TASK PROMPT → Your answer should consist solely of the lines from the first line of the data through the line with "of the text", each reproduced exactly.

Stored entries
(* ===== verification/ExprEnds.v ===== *)
(** * The lexer of expressions ends

    On a text without quotation marks the lexer ends: each token takes a character of the
    text.  A quotation mark without its counterpart is looked for behind the end of the text
    without end.  With [ExprTotal], the theorems on when an expression is parsed in finite
    time, and when never. *)

From S2P Require Import Prelude Double Bytecode ExprLexer ExprParser ExprSpec ExprLexSpec ExprTotal.
From Stdlib Require Import Strings.Byte.
Local Open Scope Z_scope.
Local Open Scope rd_scope.

Definition is_quote (c : byte) : bool := Byte.eqb c x22 || Byte.eqb c "'".
Definition quote_free (s : bytes) : bool := forallb (fun c => negb (is_quote c)) s.

(** ** Positions *)

(** [ts] has been read, the text has [z] characters, [e] of them are eaten and [p] have been
    looked at. *)
Definition at_pos (ts : list Tok) (z e p : Z) (x : ExpressionLexer) : Prop :=
  (d_tokens x = ts /\ d_cur x = 0) /\ source_size (d_buf x) = z /\ quote_free (d_source (d_buf x)) = true /\
  d_eaten (d_buf x) = e /\ d_peekPtr (d_buf x) = p /\ 0 <= e <= p.

(** A character that has been looked at up to [p]: it is not a quotation mark, and there are
    zeros behind the end. *)
Definition char_upto (z p : Z) (c : byte) : Prop := is_quote c = false /\ (z < p -> c = x00).

Lemma quote_free_nth s i : quote_free s = true -> is_quote (nth i s x00) = false.
Proof.
  intros H. destruct (nth_in_or_default i s x00) as [Hin|E]; [|by rewrite E]. unfold quote_free in H. rewrite forallb_forall in H.
  apply H in Hin. by apply negb_true_iff.
Qed.

Lemma at_peek1 ts z e p x (Q : byte -> ExpressionLexer -> Prop) :
  at_pos ts z e p x -> (forall c x', char_upto z (p + 1) c -> at_pos ts z e (p + 1) x' -> Q c x') -> wp peek1 Q x.
Proof.
  intros (Ht & Hz & Hq & He & Hp & Hr) HQ. unfold peek1. apply wp_bind, wp_ret. apply HQ.
  - simpl. unfold char_upto, char_at. rewrite Hp, Hz, Z.add_0_r. destruct (Z.ltb_spec p z); (split; [|intros; first [done|lia]]); [|done].
    by apply quote_free_nth.
  - repeat (split; [done|]). simpl. lia.
Qed.

Lemma at_peek2 ts z e p x (Q : bytes * bool -> ExpressionLexer -> Prop) :
  at_pos ts z e p x -> (forall r x', (z <= p -> hd x00 r.1 = x00) -> at_pos ts z e (p + 2) x' -> Q r x') ->
  wp (buf (sb_peek 2)) Q x.
Proof.
  intros (Ht & Hz & Hq & He & Hp & Hr) HQ. apply HQ.
  - simpl. unfold char_at. rewrite Hp, Hz, Z.add_0_r. intros. by destruct (Z.ltb_spec p z); [lia|].
  - repeat (split; [done|]). simpl. lia.
Qed.

Lemma quote_free_overwrite n s : quote_free s = true -> quote_free (overwrite n s) = true.
Proof.
  unfold quote_free, overwrite. rewrite !forallb_forall. intros H c. rewrite in_app_iff. intros [Hc|Hc].
  - apply list_elem_of_In, elem_of_replicate in Hc as [-> _]. done.
  - apply H. apply list_elem_of_In. apply list_elem_of_In in Hc. apply list_elem_of_lookup in Hc as [i Hc]. rewrite lookup_drop in Hc. by eapply list_elem_of_lookup_2.
Qed.

Lemma at_eat_to ts z e p x n (Q : unit -> ExpressionLexer -> Prop) :
  at_pos ts z e p x -> n = -1 \/ 0 < n -> e < p ->
  (forall e' x', e < e' -> (n = -1 -> e' = p) -> at_pos ts z e' e' x' -> Q tt x') -> wp (eat n) Q x.
Proof.
  intros (Ht & Hz & Hq & He & Hp & Hr) Hn Hlt HQ. unfold eat, buf, wp, sb_eat. rewrite He, Hp.
  assert (Hend : forall e', e < e' -> (n = -1 -> e' = p) -> Q tt (mkExpressionLexer (d_tokens x) (d_cur x)
                (mkSourceBuffer (overwrite (Z.to_nat e') (d_source (d_buf x))) e' e') (el_error x))).
  { intros e' H H'. apply (HQ e'); [done..|]. split; [done|]. unfold source_size in *. simpl. rewrite length_overwrite.
    split; [done|]. split; [by apply quote_free_overwrite|]. repeat split; lia. }
  destruct (Z.eqb_spec n (-1)); simpl; [apply Hend; lia|]. destruct (Z.ltb_spec (p - e) n); apply Hend; lia.
Qed.

Lemma at_eat ts z e p x n (Q : unit -> ExpressionLexer -> Prop) :
  at_pos ts z e p x -> n = -1 \/ 0 < n -> e < p ->
  (forall e' x', e < e' -> at_pos ts z e' e' x' -> Q tt x') -> wp (eat n) Q x.
Proof. intros H Hn Hp HQ. eapply at_eat_to; [done..|]. intros e' x' He _. by apply HQ. Qed.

OUTPUT →
(* ===== verification/ExprEnds.v ===== *)
(** * The lexer of expressions ends

    On a text without quotation marks the lexer ends: each token takes a character of the
    text.  A quotation mark without its counterpart is looked for behind the end of the text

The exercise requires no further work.